Com'è il Barolo del 2020?

Torno a parlare qui delle annate del Barolo, le più recenti, quelle che ho avuto la fortuna e il privilegio di seguire da vicino. Dopo alcuni anni di assidua frequentazione delle Langhe, con visite settimanali a molte cantine di Barolo e Barbaresco, ho dovuto interrompermi a Marzo del 2020 per l'emergenza Covid che ha modificato le abitudini.
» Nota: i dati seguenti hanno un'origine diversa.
(** An expression whose identifiers are all locals has the same value in
    every global environment. *)
Lemma eval_closed (e : Expr) :
  forall (l : Locals) (g1 g2 : Globals),
    closed_in (map fst l) e = true -> eval l g1 e = eval l g2 e.
Proof.
  induction e as [| b | s | items IH | fields IH | x] using Expr_induction;
    intros l g1 g2 Hc; try reflexivity.
  - cbn. f_equal. cbn in Hc.
    induction IH as [|e rest He _ IHrest]; [reflexivity|].
    cbn in Hc. apply andb_prop in Hc. destruct Hc as [Hc1 Hc2].
    rewrite (He l g1 g2 Hc1), (IHrest Hc2). reflexivity.
  - cbn. f_equal. cbn in Hc.
    induction IH as [|[k e] rest He _ IHrest]; [reflexivity|].
    cbn in Hc, He. apply andb_prop in Hc. destruct Hc as [Hc1 Hc2].
    rewrite (He l g1 g2 Hc1), (IHrest Hc2). reflexivity.
  - cbn in *. unfold resolve.
    destruct (local_of_name x l Hc) as [v ->]. reflexivity.
Qed.

(** Assigning to a local changes no name. *)
Lemma assign_names (x : string) (v : Value) (l : Locals) :
  map fst (assign x v l) = map fst l.
Proof.
  induction l as [|[y w] rest IH]; cbn; [reflexivity|].
  destruct (String.eqb y x); cbn; [reflexivity | now rewrite IH].
Qed.

Lemma run_declarations_names (g : Globals) (decls : list (string * Expr)) :
  forall l l', run_declarations g decls l = Some l' -> map fst l' = map fst l.
Proof.
  induction decls as [|[x e] rest IH]; cbn; intros l l' H.
  - injection H as <-. reflexivity.
  - destruct (eval l g e) as [v|]; [|discriminate].
    rewrite (IH _ _ H). apply assign_names.
Qed.

Lemma run_declarations_closed (decls : list (string * Expr)) :
  forall (l : Locals) (g1 g2 : Globals),
    forallb (fun d => closed_in (map fst l) (snd d)) decls = true ->
    run_declarations g1 decls l = run_declarations g2 decls l.
Proof.
  induction decls as [|[x e] rest IH]; cbn; intros l g1 g2 Hc; [reflexivity|].
  apply andb_prop in Hc. destruct Hc as [Hc1 Hc2].
  rewrite (eval_closed e l g1 g2 Hc1).
  destruct (eval l g2 e) as [v|]; [|reflexivity].
  apply IH. rewrite assign_names. exact Hc2.
Qed.

(** A function whose identifiers are all its own [var]s returns the same
    value, or fails alike, in every global environment. *)
Lemma call_closed (f : FunctionBody) (g1 g2 : Globals) :
  closed_body f = true -> call g1 f = call g2 f.
Proof.
  unfold closed_body, call. intros Hc. apply andb_prop in Hc.
  destruct Hc as [Hd Hr].
  assert (Hn : map fst (hoist (declarations f)) = map fst (declarations f)).
  { unfold hoist. rewrite map_map. reflexivity. }
  rewrite (run_declarations_closed (declarations f) (hoist (declarations f)) g1 g2)
    by (rewrite Hn; exact Hd).
  destruct (run_declarations g2 (declarations f) (hoist (declarations f)))
    as [l|] eqn:E; [|reflexivity].
  apply eval_closed. rewrite (run_declarations_names _ _ _ E), Hn. exact Hr.
Qed.

(** The function that builds [node] mentions no identifier but its own
    [var]s. *)
Lemma node_body_is_closed : closed_body node_body = true.
Proof. vm_compute. reflexivity. Qed.

(** The semantics does let a body read its environment: this one returns the
    global [window], and so differs between two environments. *)
Lemma a_body_can_read_a_global :
  let reads := {| declarations := []; returned := EVar "window" |} in
  call (fun _ => Some VNull) reads <> call (fun _ => Some (VBool true)) reads.
Proof. cbn. discriminate. Qed.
Ho mantenuto i contatti con alcune cantine, potendo seguire virtualmente l'andamento della vegetazione: se da un certo punto di vista le cantine si sono focalizzate sulla terra - non potendo viaggiare nè in provincia di cuneo nè tantomeno all'estero - dall'altra l'andamento climatico del'annata 2020 di Barolo non è stato estremo.

Nonostante i dati indichino un'annata calda, la sensazione è stata mitigata dalle frequenti piogge. Piogge che non si sono rilevate estreme, tranne nel caso dei primi di Ottobre, quanto un costante flusso di pioggia - anche pochi millimetri - che ha mitigato il caldo e ha dato tempo e spazio alla vite di vegetare con costanza.

Oggi l'annata 2020 si rivela ben più pronta della 2019 e della 2021, potendo appunto contare su un apporto idrico costante, pur mantenendo le caratteristiche da annata calda, o perlomeno tendente al caldo.

I vini di Barolo del 2020 sono vini pronti, fragranti, con un buon pH: la vendemmia è stata anticipata rispetto allo standard, ma anche questo è un dato comune degli ultimi dieci/quindici anni.

I Barolo del 2020 sono vini oggi pronti e godibili, dotati di un apparato olfattivo avvolgente e - per chi non ama le annate da attendere come 2021, 2019 e 2016 - da scoprire senza timore alcuno.